- [RECORDS TO USE]:

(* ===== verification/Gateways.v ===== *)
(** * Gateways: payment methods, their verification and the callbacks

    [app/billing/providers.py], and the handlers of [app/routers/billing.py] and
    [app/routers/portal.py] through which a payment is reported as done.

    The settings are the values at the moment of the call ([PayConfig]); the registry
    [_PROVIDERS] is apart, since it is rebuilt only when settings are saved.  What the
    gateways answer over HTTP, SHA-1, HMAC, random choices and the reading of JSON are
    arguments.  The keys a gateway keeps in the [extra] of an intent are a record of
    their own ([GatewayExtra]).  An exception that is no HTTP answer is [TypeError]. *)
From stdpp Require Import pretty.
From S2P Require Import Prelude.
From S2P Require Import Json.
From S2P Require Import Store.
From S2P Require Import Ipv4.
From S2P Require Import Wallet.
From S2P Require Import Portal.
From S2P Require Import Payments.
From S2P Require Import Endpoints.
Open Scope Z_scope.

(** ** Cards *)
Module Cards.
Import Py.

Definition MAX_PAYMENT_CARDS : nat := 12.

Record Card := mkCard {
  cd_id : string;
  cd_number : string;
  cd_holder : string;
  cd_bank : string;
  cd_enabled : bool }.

- [TASK PROMPT]: The answer should be the complete set of records, printed exactly.

- [WRITTEN ANSWER]:
(* ===== verification/Gateways.v ===== *)
(** * Gateways: payment methods, their verification and the callbacks

    [app/billing/providers.py], and the handlers of [app/routers/billing.py] and
    [app/routers/portal.py] through which a payment is reported as done.

    The settings are the values at the moment of the call ([PayConfig]); the registry
    [_PROVIDERS] is apart, since it is rebuilt only when settings are saved.  What the
    gateways answer over HTTP, SHA-1, HMAC, random choices and the reading of JSON are
    arguments.  The keys a gateway keeps in the [extra] of an intent are a record of
    their own ([GatewayExtra]).  An exception that is no HTTP answer is [TypeError]. *)
From stdpp Require Import pretty.
From S2P Require Import Prelude.
From S2P Require Import Json.
From S2P Require Import Store.
From S2P Require Import Ipv4.
From S2P Require Import Wallet.
From S2P Require Import Portal.
From S2P Require Import Payments.
From S2P Require Import Endpoints.
Open Scope Z_scope.

(** ** Cards *)
Module Cards.
Import Py.

Definition MAX_PAYMENT_CARDS : nat := 12.

Record Card := mkCard {
  cd_id : string;
  cd_number : string;
  cd_holder : string;
  cd_bank : string;
  cd_enabled : bool }.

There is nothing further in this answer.